Wermelskirchen Orts-CDU kritisiert Wulff

Wermelskirchen · Nach den sich mehrenden Vorwürfen gegen Bundespräsident Christian Wulff fordern auch einige Mitglieder der Orts-CDU dessen Rücktritt. Andere wollen ihm eine Chance geben, aber nur, wenn er reinen Tisch macht.

 Mit der Fahne hat er's, der CDU-Stadtverbandsvorsitzende Dr. André Benedict Prusa. Deshalb wünscht er sich auch einen Bundespräsidenten, der mehr Vorbild sein kann, als es Christian Wulff derzeit ist.

Mit der Fahne hat er's, der CDU-Stadtverbandsvorsitzende Dr. André Benedict Prusa. Deshalb wünscht er sich auch einen Bundespräsidenten, der mehr Vorbild sein kann, als es Christian Wulff derzeit ist.

Foto: H.D. (Archiv)

"Ihr" Bundespräsident Christian Wulff ist auch für die CDU Wermelskirchen in diesen Tagen ein leidiges Thema. Vorwürfe wegen des Privatkredites, Urlaubsreisen, Buchwerbung und zuletzt wegen Nötigung von Medien gegen Wulff beschäftigen natürlich auch die Christdemokraten vor Ort. Einige fordern auch den Rücktritt des Bundespräsidenten, wie eine BM-Umfrage gestern ergab.

Kein Vorbild mehr

CDU-Stadtverbandsvorsitzender Dr. André Benedict Prusa macht deutlich: Wenn das öffentliche Bild, wie bei Wulff, nicht mehr zum Vorbild gereiche, dann müsse dieser ganz persönlich auch die Konsequenzen daraus ziehen, und das schnell. Für ihn seien Bundespräsidenten wie Weizsäcker und Herzog nach wie vor große Vorbilder, die sich vorbildlich verhalten und durch ihren Fleiß mit ihrer inhaltlichen Arbeit in der Öffentlichkeit gestanden hätten. Bei Wulff gerate aber immer mehr das Persönliche in den Vordergrund, bedauert der Stadtverbandsvorsitzende.

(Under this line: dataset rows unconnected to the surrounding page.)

(** ** Properties *)

(** C37. Whatever the order of probe and data reports, timeouts and resets, the
    datagram size streams use stays between SafeDatagramSize and
    MaxDatagramSize, and is either SafeDatagramSize or a size for which a probe
    was acknowledged. Probes are at most MaxDatagramSize, as [NextProbe] makes
    them. *)
Theorem mtu_current_validated (calls : list mtu_call) :
  Forall call_ok calls ->
  let m := mtu_run calls NewMTUDiscovery in
  SafeDatagramSize <= Current m <= MaxDatagramSize /\
  (Current m = SafeDatagramSize \/ CProbeAcked (Current m) ∈ calls).
Proof.
  intros Hc. cbv zeta. split; [exact (mtu_current _ (mtu_run_ok _ _ new_mtu_ok Hc))|].
  clear Hc. unfold Current, mtu_run. induction calls as [|c calls IH] using rev_ind; [by left|].
  rewrite fold_left_app. cbn [fold_left].
  set (m := fold_left mtu_apply calls NewMTUDiscovery) in *.
  destruct (mtu_apply_current m c) as [E | [E | E]].
  - rewrite E. set_solver.
  - by left.
  - right. rewrite <- E. set_solver.
Qed.

(** The search always ends: whatever each probe's fate, after at most 819
    probes (three tries for each of the 273 sizes in question) the search is
    done and no probe is in flight. *)
Theorem mtu_search_terminates (carries : nat -> Z -> bool) (now : Z) :
  let m := search carries now 819 0 NewMTUDiscovery in
  Done m = true /\ inFlight m = false /\ (NextProbe now m).2 = 0.
Proof.
  cbv zeta.
  destruct (search_terminates carries now 819 0 NewMTUDiscovery) as [(_ & Hr & Hf) Hd].
  - split; [apply new_mtu_ok | done].
  - vm_compute. done.
  - unfold NextProbe. rewrite Hr, Hd, Hf. done.
Qed.
(* ===== verification/PacketManager.v ===== *)
(** * Sent packets, acknowledgements and loss (src/packet_manager.go)

    The code shares [*SentPacket] values between the manager, the
    connection's queue of lost packets and its callers, and compares them by
    identity. They live here in a store [packets] indexed by pointer; the map
    [sentPackets] holds pointers, as in the source. A loop over the Go map
    visits the entries in an unspecified order, so it takes that order as an
    argument: any permutation of the map's entries. *)

From S2P Require Import Prelude Constants Cid Frame.

Record SentPacket := MkSentPacket {
  sp_Sequence : Z;
  sp_SentTime : Z;
  sp_FirstSentTime : Z;
  sp_Size : Z;
  sp_IsAcked : bool;
  sp_Frames : list Frame;
  sp_DestinationStreamID : Z;
  sp_SourceStreamID : Z;
  sp_RetransmitCount : Z;
  sp_Probe : bool;
  sp_LastRetransmit : Z
}.

#[global] Instance SentPacket_inhabited : Inhabited SentPacket :=
  populate (MkSentPacket 0 0 0 0 false [] 0 0 0 false 0).

Definition ptr : Type := positive.

Record PacketManager := MkPM {
  packets : gmap ptr SentPacket;   (* the SentPacket values, by address *)
  nextSeq : Z;
  lastSentSeq : Z;
  sentPackets : gmap Z ptr;
  largestAcked : Z;
  lastAckTime : Z;
  ackBeforeLoss : Z;
  lossTimer : option Z             (* when the armed timer fires *)
}.

Definition NewPacketManager : PacketManager :=
  MkPM ∅ 0 (-1) ∅ (-1) 0 0 None.

(** The value a pointer refers to, and writing through one. *)
Definition deref (pm : PacketManager) (p : ptr) : SentPacket := packets pm !!! p.

Definition store (pm : PacketManager) (p : ptr) (v : SentPacket) : PacketManager :=
  MkPM (<[p := v]> (packets pm)) (nextSeq pm) (lastSentSeq pm) (sentPackets pm)
    (largestAcked pm) (lastAckTime pm) (ackBeforeLoss pm) (lossTimer pm).

(** [&SentPacket{...}] *)
Definition alloc (pm : PacketManager) (v : SentPacket) : ptr * PacketManager :=
  let p := fresh (dom (packets pm)) in (p, store pm p v).

Definition with_sent (pm : PacketManager) (m : gmap Z ptr) : PacketManager :=
  MkPM (packets pm) (nextSeq pm) (lastSentSeq pm) m
    (largestAcked pm) (lastAckTime pm) (ackBeforeLoss pm) (lossTimer pm).

Definition with_timer (pm : PacketManager) (t : option Z) : PacketManager :=
  MkPM (packets pm) (nextSeq pm) (lastSentSeq pm) (sentPackets pm)
    (largestAcked pm) (lastAckTime pm) (ackBeforeLoss pm) t.

Definition NextSequence (pm : PacketManager) : Z * PacketManager :=
  (nextSeq pm,
   MkPM (packets pm) (u32 (nextSeq pm + 1)) (lastSentSeq pm) (sentPackets pm)
     (largestAcked pm) (lastAckTime pm) (ackBeforeLoss pm) (lossTimer pm)).

Definition LastSentSeq (pm : PacketManager) : Z := lastSentSeq pm.
Definition PMLargestAcked (pm : PacketManager) : Z := largestAcked pm.

Definition SendPacket (now : Z) (pm : PacketManager) (p : ptr) : PacketManager :=
  let v := deref pm p in
  let first := if sp_FirstSentTime v =? 0 then now else sp_FirstSentTime v in
  let v' := MkSentPacket (sp_Sequence v) now first (sp_Size v) (sp_IsAcked v) (sp_Frames v)
    (sp_DestinationStreamID v) (sp_SourceStreamID v) (sp_RetransmitCount v) (sp_Probe v)
    (sp_LastRetransmit v) in
  MkPM (<[p := v']> (packets pm)) (nextSeq pm) (sp_Sequence v)
    (<[sp_Sequence v := p]> (sentPackets pm))
    (largestAcked pm) (lastAckTime pm) (ackBeforeLoss pm) (lossTimer pm).

(** ** Acknowledgements *)

Definition set_acked (v : SentPacket) : SentPacket :=
  MkSentPacket (sp_Sequence v) (sp_SentTime v) (sp_FirstSentTime v) (sp_Size v) true
    (sp_Frames v) (sp_DestinationStreamID v) (sp_SourceStreamID v) (sp_RetransmitCount v)
    (sp_Probe v) (sp_LastRetransmit v).

(** The closure [take]. *)
Definition take_seq (st : PacketManager * list ptr) (seq : Z) : PacketManager * list ptr :=
  let '(pm, acked) := st in
  match sentPackets pm !! seq with
  | Some p =>
      let pm1 := store pm p (set_acked (deref pm p)) in
      (with_sent pm1 (delete seq (sentPackets pm1)), acked ++ [p])
  | None => (pm, acked)
  end.

(** The sequence numbers the two loops of [HandleAckFrame] take, in order:
    [n] of them down from the highest of a range ... *)
Definition down (high n : Z) : list Z := (fun i => u32 (high -i i)) <$> seqZ 0 n.
(* ===== verification/Stream.v ===== *)
(** * Streams (src/stream.go)

    The state of a [Stream], its receive side (reassembly on byte offsets,
    FIN, reset) and its blocking [Read] and [Write] as the sections they run
    under the stream's lock. What a stream asks of its connection, the
    interface [streamConn], is the list of calls an operation returns. The
    fields sendBuf and sendSeq, which no code reads, are left out. *)

From S2P Require Import Prelude Constants FlowControl.

Inductive StreamState :=
  | StreamStateIdle
  | StreamStateOpen
  | StreamStateHalfClosedLocal
  | StreamStateHalfClosedRemote
  | StreamStateClosed
  | StreamStateReset.

#[global] Instance StreamState_eq_dec : EqDecision StreamState.
Proof. solve_decision. Defined.

Inductive stream_error := EOF | ErrStreamReset | ErrWriteAfterClose | ErrDeadlineExceeded.

(** Calls a stream makes on its connection. *)
Inductive conn_call :=
  | SendStreamFrame (streamID remoteID offset : Z) (data : list byte) (isFin isSyn : bool)
  | SendStreamFrames (streamID remoteID offset : Z) (data : list byte) (chunkSize : Z) (isSyn : bool)
  | SendResetStream (streamID remoteID errorCode : Z)
  | SendWindowUpdate (streamID remoteID maxStreamData : Z)
  | SendStreamDataBlocked (streamID remoteID limit : Z).

(** The receive buffers. *)
Record Recv := MkRecv {
  recvBuf : list byte;
  recvOOO : gmap Z (list byte);
  recvOffset : Z;
  oooBytes : Z;
  flowControlViolation : bool
}.

Record Stream := MkStream {
  ID : Z;
  RemoteID : Z;
  state : StreamState;
  resetCode : Z;
  writeDeadline : Z;
  recv : Recv;
  readDeadline : Z;
  finReceived : bool;
  finSeen : bool;
  finalSize : Z;
  streamFC : option StreamFlowController;
  conn : bool;                 (* whether a connection is attached *)
  BytesRead : Z;
  BytesWritten : Z
}.

Definition NewStream (id remoteID : Z) (fc : option StreamFlowController) : Stream :=
  MkStream id remoteID StreamStateIdle 0 0 (MkRecv [] ∅ 0 0 false) 0 false false 0 fc false 0 0.

(** Field updates. *)
Definition with_state (s : Stream) (st : StreamState) : Stream :=
  MkStream (ID s) (RemoteID s) st (resetCode s) (writeDeadline s) (recv s) (readDeadline s)
    (finReceived s) (finSeen s) (finalSize s) (streamFC s) (conn s) (BytesRead s) (BytesWritten s).

Definition with_recv (s : Stream) (r : Recv) : Stream :=
  MkStream (ID s) (RemoteID s) (state s) (resetCode s) (writeDeadline s) r (readDeadline s)
    (finReceived s) (finSeen s) (finalSize s) (streamFC s) (conn s) (BytesRead s) (BytesWritten s).

Definition with_fc (s : Stream) (fc : option StreamFlowController) : Stream :=
  MkStream (ID s) (RemoteID s) (state s) (resetCode s) (writeDeadline s) (recv s) (readDeadline s)
    (finReceived s) (finSeen s) (finalSize s) fc (conn s) (BytesRead s) (BytesWritten s).

(** ** Reassembly *)

(** The release loop of [placeLocked]; every round removes an entry. *)
Fixpoint release (fuel : nat) (r : Recv) : Recv :=
  match fuel with
  | O => r
  | S fuel =>
      match recvOOO r !! recvOffset r with
      | None => r
      | Some chunk =>
          release fuel (MkRecv (recvBuf r ++ chunk) (delete (recvOffset r) (recvOOO r))
            (u64 (recvOffset r + Z.of_nat (length chunk)))
            (oooBytes r -i Z.of_nat (length chunk)) (flowControlViolation r))
      end
  end.

Definition placeLocked (r : Recv) (offset : Z) (data : list byte) : Recv * Z :=
  let end_ := u64 (offset + Z.of_nat (length data)) in
  if end_ <=? recvOffset r then (r, 0)
  else
    let '(data, offset) :=
      if offset <? recvOffset r
      then (drop (Z.to_nat (recvOffset r - offset)) data, recvOffset r)
      else (data, offset) in
    if recvOffset r <? offset then
      match recvOOO r !! offset with
      | Some _ => (r, 0)
      | None =>
          if maxStreamRecvOOO <? oooBytes r +i Z.of_nat (length data)
          then (MkRecv (recvBuf r) (recvOOO r) (recvOffset r) (oooBytes r) true, 0)
          else (MkRecv (recvBuf r) (<[offset := data]> (recvOOO r)) (recvOffset r)
                  (oooBytes r +i Z.of_nat (length data)) (flowControlViolation r),
                Z.of_nat (length data))
      end
    else
      let r1 := MkRecv (recvBuf r ++ data) (recvOOO r) end_ (oooBytes r) (flowControlViolation r) in
      (release (size (recvOOO r)) r1, Z.of_nat (length data)).

(** ** State changes *)

Definition finishLocked (s : Stream) : Stream :=
  if negb (finSeen s) || finReceived s || (recvOffset (recv s) <? finalSize s) then s
  else
    let st := if decide (state s = StreamStateHalfClosedLocal)
              then StreamStateClosed else StreamStateHalfClosedRemote in
    MkStream (ID s) (RemoteID s) st (resetCode s) (writeDeadline s) (recv s) (readDeadline s)
      true (finSeen s) (finalSize s) (streamFC s) (conn s) (BytesRead s) (BytesWritten s).

Definition Reset (s : Stream) (errorCode : Z) : Stream * list conn_call :=
  if decide (state s = StreamStateClosed \/ state s = StreamStateReset) then (s, [])
  else
    (MkStream (ID s) (RemoteID s) StreamStateReset errorCode (writeDeadline s) (recv s)
       (readDeadline s) (finReceived s) (finSeen s) (finalSize s) (streamFC s) (conn s)
       (BytesRead s) (BytesWritten s),
     if conn s then [SendResetStream (ID s) (RemoteID s) errorCode] else []).

Definition DeliverData (s : Stream) (offset : Z) (data : list byte) : Stream * list conn_call :=
  let '(r, accepted) := placeLocked (recv s) offset data in
  let s := with_recv s r in
  if flowControlViolation r then Reset s ErrorFlowControlError
  else if 0 <? accepted then
    (finishLocked (with_fc s ((fun fc => OnDataReceived fc accepted) <$> streamFC s)), [])
  else (s, []).

Definition DeliverFin (s : Stream) (size : Z) : Stream :=
  finishLocked
    (MkStream (ID s) (RemoteID s) (state s) (resetCode s) (writeDeadline s) (recv s)
       (readDeadline s) (finReceived s) true size (streamFC s) (conn s)
       (BytesRead s) (BytesWritten s)).

Definition DeliverReset (s : Stream) (errorCode : Z) : Stream :=
  MkStream (ID s) (RemoteID s) StreamStateReset errorCode (writeDeadline s) (recv s)
    (readDeadline s) (finReceived s) (finSeen s) (finalSize s) (streamFC s) (conn s)
    (BytesRead s) (BytesWritten s).

Definition OnWindowUpdate (s : Stream) (wire : Z) : Stream :=
  with_fc s ((fun fc => (ApplyWindowUpdate fc wire).1) <$> streamFC s).

Definition Close (s : Stream) : Stream * list conn_call :=
  if decide (state s = StreamStateClosed \/ state s = StreamStateReset) then (s, [])
  else
    let st := if decide (state s = StreamStateHalfClosedRemote)
              then StreamStateClosed else StreamStateHalfClosedLocal in
    let fin := u64 (BytesWritten s) in
    (with_state s st,
     if conn s then [SendStreamFrame (ID s) (RemoteID s) fin [] true false] else []).

Definition CloseWrite (s : Stream) : Stream * list conn_call := Close s.

Definition SetReadDeadline (s : Stream) (t : Z) : Stream :=
  MkStream (ID s) (RemoteID s) (state s) (resetCode s) (writeDeadline s) (recv s) t
    (finReceived s) (finSeen s) (finalSize s) (streamFC s) (conn s) (BytesRead s) (BytesWritten s).

Definition SetWriteDeadline (s : Stream) (t : Z) : Stream :=
  MkStream (ID s) (RemoteID s) (state s) (resetCode s) t (recv s) (readDeadline s)
    (finReceived s) (finSeen s) (finalSize s) (streamFC s) (conn s) (BytesRead s) (BytesWritten s).

Definition StreamBufferedBytes (s : Stream) : Z :=
  match streamFC s with None => 0 | Some fc => BufferedBytes fc end.
Definition StreamRecvWindow (s : Stream) : Z :=
  match streamFC s with None => 0 | Some fc => RecvWindow fc end.
Definition State (s : Stream) : StreamState := state s.

(** ** Read

    One pass over the wait loop: [RWait] is the call to [waitWithDeadline],
    after which the same pass runs again. [now] is [time.Now()], [n] the size
    of the caller's buffer. *)

Inductive read_result :=
  | RBytes (data : list byte)
  | RError (e : stream_error)
  | RWait.

Definition expired (now deadline : Z) : bool := negb (deadline =? 0) && negb (now <? deadline).

Definition Read (now : Z) (s : Stream) (n : nat) : Stream * read_result * list conn_call :=
  if decide (recvBuf (recv s) = []) then
    (s, if decide (state s = StreamStateReset) then RError ErrStreamReset
        else if finReceived s then RError EOF
        else if decide (state s = StreamStateClosed) then RError EOF
        else if expired now (readDeadline s) then RError ErrDeadlineExceeded
        else RWait, [])
  else
    let r := recv s in
    let data := take n (recvBuf r) in
    let k := length data in
    let r' := MkRecv (drop k (recvBuf r)) (recvOOO r) (recvOffset r) (oooBytes r)
                (flowControlViolation r) in
    let s1 := MkStream (ID s) (RemoteID s) (state s) (resetCode s) (writeDeadline s) r'
      (readDeadline s) (finReceived s) (finSeen s) (finalSize s) (streamFC s) (conn s)
      (BytesRead s +i Z.of_nat k) (BytesWritten s) in
    match streamFC s with
    | None => (s1, RBytes data, [])
    | Some fc =>
        let '(fc1, sendUpdate) := OnDataConsumed fc (Z.of_nat k) in
        if sendUpdate && conn s then
          let '(fc2, limit) := AdvertiseLimit fc1 in
          (with_fc s1 (Some fc2), RBytes data, [SendWindowUpdate (ID s) (RemoteID s) limit])
        else (with_fc s1 (Some fc1), RBytes data, [])
    end.

(** ** Write

    A call to [Write] releases the lock to send STREAM_DATA_BLOCKED, to wait
    for flow-control credit, and to wait for congestion and pacing credit;
    other calls run in between. [write_pc] says where a call stands while it
    does not hold the lock; the functions below are the sections under it.
    [maxDatagram] is the connection's [MaxDatagram()]. *)

Definition streamChunkOverhead : Z := 100.

Inductive write_pc :=
  | WLoop (data : list byte) (total : Z)        (* at the top of the loop *)
  | WStalled (data : list byte) (total : Z)     (* sending STREAM_DATA_BLOCKED *)
  | WWaiting (data : list byte) (total : Z)     (* waiting on sendCond *)
  | WAwait (data : list byte) (total want first chunkSize : Z) (isSyn : bool)
                                                (* in awaitSendCreditUpTo *)
  | WDone (total : Z) (err : option stream_error).

Section Write.
Context (maxDatagram : Z).

Definition chunkSizeLocked (s : Stream) : Z :=
  (if conn s then maxDatagram else SafeDatagramSize) - streamChunkOverhead.

Definition has_credit (s : Stream) : bool :=
  match streamFC s with None => true | Some fc => CanSend fc 1 end.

CDU-Fraktionsvorsitzender Volker Schmitz meint, Wulff solle im Amt bleiben, aber dringend reinen Tisch machen: "Er muss zugeben, dass er Mist gebaut hat, aber es ist nicht gut für Deutschland, wenn wir alle zwei Jahre einen neuen Bundespräsidenten wählen müssen. Wir sind doch keine Bananenrepublik!", sagt Schmitz. Er wirft Wulff aber vor, sich außerordentlich dumm gegenüber den Medien benommen zu haben. Martin Bosbach, Vorsitzender der CDU Dabringhausen und stellvertretender Vorsitzender im Stadtverband, spricht sich für einen Rücktritt Wulffs aus.

"Die Sache mit dem Kredit und den Reisen sehe ich noch als unproblematisch an, aber die mit dem Buch, wo er von der Werbung nichts gewusst haben will, kann ich nicht mehr nachvollziehen", sagt Bosbach. Wulff schade auch durch seinen Umgang mit den Medien der CDU Deutschlands und solle daher zurücktreten, meint Bosbach. Monika Müller aus dem Stadt- und Ortsverbandsvorstand würde dem Bundespräsidenten eine weitere Chance geben. "Aber er muss sich entschuldigen. Die Pressefreiheit gilt auch für Herrn Wulff persönlich", betont Müller. Sie vermisse an Wulff bislang ein ausreichend staatsmännisches Benehmen. "Da muss er noch lernen", meint Müller.

"Sehr, sehr viel schief gelaufen"

Klaus Seeger aus dem Ortsverbandvorstand sagt, er habe sich noch kein abschließendes Urteil bilden können, ob Wulff im Amt bleiben solle. "Es ist leider sehr, sehr viel schief gelaufen. Und da haben wir ein Lehrstück geliefert bekommen, wie man es nicht machen sollte", sagt Seeger auch zu Wulffs Umgang mit "dem hohen Gut der Pressefreiheit". Er meint, als Außenstehender fehlten ihm aber die notwendigen Informationen, um für oder gegen einen Rücktritt Wulffs zu plädieren.